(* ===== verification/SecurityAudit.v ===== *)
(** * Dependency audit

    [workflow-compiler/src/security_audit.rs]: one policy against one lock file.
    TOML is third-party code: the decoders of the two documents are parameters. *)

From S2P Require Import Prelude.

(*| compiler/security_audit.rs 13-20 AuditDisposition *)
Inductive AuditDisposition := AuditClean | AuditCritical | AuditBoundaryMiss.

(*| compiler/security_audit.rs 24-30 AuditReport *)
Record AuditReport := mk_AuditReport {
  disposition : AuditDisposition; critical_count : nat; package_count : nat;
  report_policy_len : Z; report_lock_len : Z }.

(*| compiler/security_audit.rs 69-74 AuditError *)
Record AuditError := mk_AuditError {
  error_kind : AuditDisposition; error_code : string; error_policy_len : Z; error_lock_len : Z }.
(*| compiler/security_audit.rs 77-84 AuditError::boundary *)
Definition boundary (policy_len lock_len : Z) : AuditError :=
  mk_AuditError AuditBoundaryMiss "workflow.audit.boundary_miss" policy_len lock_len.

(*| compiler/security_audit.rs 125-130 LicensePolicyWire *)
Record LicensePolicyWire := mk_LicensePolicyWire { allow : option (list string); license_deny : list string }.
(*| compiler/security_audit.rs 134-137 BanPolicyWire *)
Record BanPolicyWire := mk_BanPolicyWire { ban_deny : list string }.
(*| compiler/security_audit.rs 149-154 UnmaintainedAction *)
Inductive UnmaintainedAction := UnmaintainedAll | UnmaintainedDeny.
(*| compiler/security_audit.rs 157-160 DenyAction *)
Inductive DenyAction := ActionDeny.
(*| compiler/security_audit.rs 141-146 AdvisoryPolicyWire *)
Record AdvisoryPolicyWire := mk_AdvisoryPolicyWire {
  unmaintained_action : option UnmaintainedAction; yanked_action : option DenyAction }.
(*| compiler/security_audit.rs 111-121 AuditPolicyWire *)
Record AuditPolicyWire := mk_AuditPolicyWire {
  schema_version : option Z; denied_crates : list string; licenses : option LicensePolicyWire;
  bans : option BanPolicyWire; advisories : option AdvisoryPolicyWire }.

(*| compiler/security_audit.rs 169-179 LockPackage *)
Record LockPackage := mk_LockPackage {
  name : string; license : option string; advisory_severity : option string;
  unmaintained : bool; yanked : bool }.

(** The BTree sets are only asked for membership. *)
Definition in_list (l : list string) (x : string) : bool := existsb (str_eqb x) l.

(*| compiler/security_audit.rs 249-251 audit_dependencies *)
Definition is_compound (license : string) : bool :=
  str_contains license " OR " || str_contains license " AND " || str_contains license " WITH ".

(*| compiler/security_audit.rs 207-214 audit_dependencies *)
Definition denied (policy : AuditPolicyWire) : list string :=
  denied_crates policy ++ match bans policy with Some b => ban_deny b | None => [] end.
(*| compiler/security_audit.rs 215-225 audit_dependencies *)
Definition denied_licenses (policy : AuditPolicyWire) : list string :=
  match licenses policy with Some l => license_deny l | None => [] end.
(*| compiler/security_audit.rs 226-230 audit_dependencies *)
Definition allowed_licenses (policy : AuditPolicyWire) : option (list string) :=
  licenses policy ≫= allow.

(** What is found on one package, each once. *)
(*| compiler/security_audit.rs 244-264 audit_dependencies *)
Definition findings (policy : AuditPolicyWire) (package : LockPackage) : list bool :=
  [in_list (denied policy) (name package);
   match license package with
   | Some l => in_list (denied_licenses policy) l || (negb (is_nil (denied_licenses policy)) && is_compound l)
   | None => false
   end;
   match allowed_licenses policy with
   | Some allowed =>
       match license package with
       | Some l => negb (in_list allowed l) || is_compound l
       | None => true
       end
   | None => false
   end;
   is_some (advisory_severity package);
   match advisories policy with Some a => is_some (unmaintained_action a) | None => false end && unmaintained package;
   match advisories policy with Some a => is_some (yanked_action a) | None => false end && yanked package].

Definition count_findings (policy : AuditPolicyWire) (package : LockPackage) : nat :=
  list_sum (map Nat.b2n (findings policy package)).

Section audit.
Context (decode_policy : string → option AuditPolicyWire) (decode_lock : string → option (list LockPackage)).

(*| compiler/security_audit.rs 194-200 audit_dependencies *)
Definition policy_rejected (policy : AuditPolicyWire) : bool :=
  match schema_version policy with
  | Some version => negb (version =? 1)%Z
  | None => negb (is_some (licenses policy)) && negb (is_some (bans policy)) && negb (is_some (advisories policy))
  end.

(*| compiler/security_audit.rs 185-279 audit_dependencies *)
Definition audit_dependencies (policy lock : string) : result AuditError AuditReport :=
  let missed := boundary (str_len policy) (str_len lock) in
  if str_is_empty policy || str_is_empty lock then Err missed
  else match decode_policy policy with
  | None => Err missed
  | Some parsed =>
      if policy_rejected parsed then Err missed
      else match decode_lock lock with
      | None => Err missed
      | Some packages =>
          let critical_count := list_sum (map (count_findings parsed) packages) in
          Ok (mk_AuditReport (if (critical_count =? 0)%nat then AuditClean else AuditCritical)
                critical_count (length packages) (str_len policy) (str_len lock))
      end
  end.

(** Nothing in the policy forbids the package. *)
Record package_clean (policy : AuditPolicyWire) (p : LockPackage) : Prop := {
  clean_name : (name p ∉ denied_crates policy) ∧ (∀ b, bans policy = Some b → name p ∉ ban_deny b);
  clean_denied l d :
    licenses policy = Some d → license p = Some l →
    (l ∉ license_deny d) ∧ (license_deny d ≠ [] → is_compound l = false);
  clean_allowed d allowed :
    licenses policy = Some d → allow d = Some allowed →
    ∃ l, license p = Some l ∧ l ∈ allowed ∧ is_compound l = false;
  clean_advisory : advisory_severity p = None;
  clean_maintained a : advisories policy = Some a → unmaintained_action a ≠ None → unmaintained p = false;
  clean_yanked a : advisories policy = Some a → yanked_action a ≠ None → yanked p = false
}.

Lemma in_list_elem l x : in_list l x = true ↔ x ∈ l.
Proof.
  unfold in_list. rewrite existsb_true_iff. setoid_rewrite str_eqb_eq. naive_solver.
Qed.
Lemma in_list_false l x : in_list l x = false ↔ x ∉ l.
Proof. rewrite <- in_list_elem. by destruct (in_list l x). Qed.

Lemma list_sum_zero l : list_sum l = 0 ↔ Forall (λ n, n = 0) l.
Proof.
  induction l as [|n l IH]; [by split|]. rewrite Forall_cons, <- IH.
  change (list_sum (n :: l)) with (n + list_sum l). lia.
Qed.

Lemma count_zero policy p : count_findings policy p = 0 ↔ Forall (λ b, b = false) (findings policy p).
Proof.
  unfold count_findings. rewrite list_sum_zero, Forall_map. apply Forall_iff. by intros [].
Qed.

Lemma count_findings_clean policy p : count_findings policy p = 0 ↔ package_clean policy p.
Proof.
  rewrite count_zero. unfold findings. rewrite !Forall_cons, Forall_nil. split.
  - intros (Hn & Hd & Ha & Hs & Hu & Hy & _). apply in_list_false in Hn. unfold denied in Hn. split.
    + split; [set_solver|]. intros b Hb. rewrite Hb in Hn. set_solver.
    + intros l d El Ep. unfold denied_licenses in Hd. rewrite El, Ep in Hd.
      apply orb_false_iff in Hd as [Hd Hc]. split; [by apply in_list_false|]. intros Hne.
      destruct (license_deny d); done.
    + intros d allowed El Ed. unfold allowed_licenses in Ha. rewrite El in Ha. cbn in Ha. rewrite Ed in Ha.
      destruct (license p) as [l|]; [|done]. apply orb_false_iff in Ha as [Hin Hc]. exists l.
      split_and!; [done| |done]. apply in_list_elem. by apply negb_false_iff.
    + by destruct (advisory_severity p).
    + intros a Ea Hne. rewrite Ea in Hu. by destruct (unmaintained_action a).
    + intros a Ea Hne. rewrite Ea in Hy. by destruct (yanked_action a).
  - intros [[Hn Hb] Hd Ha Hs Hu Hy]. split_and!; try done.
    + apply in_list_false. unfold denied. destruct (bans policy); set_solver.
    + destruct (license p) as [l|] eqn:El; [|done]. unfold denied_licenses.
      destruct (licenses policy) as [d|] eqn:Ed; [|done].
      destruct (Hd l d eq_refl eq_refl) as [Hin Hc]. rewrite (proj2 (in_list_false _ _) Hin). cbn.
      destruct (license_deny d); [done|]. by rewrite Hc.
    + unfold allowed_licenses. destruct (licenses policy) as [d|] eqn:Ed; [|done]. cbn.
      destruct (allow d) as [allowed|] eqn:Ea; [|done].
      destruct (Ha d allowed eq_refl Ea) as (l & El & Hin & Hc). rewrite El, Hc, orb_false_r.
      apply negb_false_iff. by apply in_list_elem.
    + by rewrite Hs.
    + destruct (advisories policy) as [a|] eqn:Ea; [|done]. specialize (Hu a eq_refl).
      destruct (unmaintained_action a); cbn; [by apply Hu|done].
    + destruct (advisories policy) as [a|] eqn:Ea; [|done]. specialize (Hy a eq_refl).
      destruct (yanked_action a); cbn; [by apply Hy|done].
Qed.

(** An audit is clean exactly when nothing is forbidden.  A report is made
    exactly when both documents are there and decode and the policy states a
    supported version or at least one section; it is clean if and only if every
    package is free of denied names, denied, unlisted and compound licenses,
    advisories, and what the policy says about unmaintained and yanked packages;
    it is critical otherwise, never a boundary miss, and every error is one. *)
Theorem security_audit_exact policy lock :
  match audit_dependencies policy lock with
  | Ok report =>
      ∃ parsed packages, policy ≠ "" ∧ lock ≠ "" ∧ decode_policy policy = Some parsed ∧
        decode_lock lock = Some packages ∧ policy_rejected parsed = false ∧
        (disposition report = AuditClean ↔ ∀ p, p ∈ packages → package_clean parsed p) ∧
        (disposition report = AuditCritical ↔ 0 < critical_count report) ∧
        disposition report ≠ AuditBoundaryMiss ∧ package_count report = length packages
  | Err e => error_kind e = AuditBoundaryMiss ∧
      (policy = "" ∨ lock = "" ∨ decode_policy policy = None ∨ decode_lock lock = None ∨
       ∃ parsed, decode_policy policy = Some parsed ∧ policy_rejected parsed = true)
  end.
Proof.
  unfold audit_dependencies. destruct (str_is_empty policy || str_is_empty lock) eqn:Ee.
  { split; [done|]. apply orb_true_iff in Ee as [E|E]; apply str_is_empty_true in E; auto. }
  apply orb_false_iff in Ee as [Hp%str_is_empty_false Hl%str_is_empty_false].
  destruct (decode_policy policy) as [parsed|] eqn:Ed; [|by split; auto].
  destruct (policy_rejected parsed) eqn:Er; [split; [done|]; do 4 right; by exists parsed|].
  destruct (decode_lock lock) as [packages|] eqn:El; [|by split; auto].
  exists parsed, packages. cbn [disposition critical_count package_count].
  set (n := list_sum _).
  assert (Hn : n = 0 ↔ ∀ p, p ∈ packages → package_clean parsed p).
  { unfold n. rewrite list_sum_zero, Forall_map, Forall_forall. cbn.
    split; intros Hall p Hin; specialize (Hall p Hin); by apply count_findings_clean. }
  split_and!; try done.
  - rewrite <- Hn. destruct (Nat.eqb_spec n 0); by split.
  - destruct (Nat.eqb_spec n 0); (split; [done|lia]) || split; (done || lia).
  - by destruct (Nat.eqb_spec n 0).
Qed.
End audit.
++++++
WHAT IS NEEDED :: With the line holding "Record AuditReport := mk_AuditReport" as the first and the line holding "Definition boundary (policy_len" as the last, set down that range of the entries above exactly, and nothing else.

RESPONSE ::
Record AuditReport := mk_AuditReport {
  disposition : AuditDisposition; critical_count : nat; package_count : nat;
  report_policy_len : Z; report_lock_len : Z }.

(*| compiler/security_audit.rs 69-74 AuditError *)
Record AuditError := mk_AuditError {
  error_kind : AuditDisposition; error_code : string; error_policy_len : Z; error_lock_len : Z }.
(*| compiler/security_audit.rs 77-84 AuditError::boundary *)
Definition boundary (policy_len lock_len : Z) : AuditError :=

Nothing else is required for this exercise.